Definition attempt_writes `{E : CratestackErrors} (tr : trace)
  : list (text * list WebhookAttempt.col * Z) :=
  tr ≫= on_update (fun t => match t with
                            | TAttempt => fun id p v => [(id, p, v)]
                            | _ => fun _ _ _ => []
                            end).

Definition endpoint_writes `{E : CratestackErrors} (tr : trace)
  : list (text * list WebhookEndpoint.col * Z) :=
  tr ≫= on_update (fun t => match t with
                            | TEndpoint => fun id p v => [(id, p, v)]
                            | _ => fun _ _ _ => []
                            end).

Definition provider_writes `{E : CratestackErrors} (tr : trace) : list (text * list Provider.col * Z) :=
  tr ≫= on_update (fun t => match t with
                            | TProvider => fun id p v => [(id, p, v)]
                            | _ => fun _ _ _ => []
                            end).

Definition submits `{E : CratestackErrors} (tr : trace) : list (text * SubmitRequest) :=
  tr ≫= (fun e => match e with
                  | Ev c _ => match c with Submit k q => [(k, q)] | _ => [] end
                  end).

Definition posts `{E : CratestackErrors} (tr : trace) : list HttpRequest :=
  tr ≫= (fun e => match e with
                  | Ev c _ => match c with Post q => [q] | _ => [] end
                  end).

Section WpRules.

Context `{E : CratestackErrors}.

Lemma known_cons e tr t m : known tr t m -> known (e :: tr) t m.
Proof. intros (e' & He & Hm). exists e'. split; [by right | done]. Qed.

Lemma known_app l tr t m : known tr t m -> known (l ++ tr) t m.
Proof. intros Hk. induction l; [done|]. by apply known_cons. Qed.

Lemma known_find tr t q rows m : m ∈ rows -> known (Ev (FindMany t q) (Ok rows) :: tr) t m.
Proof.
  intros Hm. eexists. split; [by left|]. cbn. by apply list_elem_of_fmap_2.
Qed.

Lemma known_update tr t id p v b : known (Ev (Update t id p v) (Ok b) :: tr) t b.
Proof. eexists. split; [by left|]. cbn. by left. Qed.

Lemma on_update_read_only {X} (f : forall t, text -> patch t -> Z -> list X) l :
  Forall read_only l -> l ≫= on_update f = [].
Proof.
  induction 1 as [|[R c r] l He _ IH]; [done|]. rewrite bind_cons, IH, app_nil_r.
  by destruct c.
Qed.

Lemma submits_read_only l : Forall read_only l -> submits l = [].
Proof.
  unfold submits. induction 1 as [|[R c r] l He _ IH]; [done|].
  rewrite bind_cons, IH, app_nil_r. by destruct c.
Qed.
..............................
**Your goal:** Output the line containing "Forall read_only l -> l" and every line after it through the final line of the records above, exactly as written and nothing else.

**Exercise result:**
  Forall read_only l -> l ≫= on_update f = [].
Proof.
  induction 1 as [|[R c r] l He _ IH]; [done|]. rewrite bind_cons, IH, app_nil_r.
  by destruct c.
Qed.

Lemma submits_read_only l : Forall read_only l -> submits l = [].
Proof.
  unfold submits. induction 1 as [|[R c r] l He _ IH]; [done|].
  rewrite bind_cons, IH, app_nil_r. by destruct c.
Qed.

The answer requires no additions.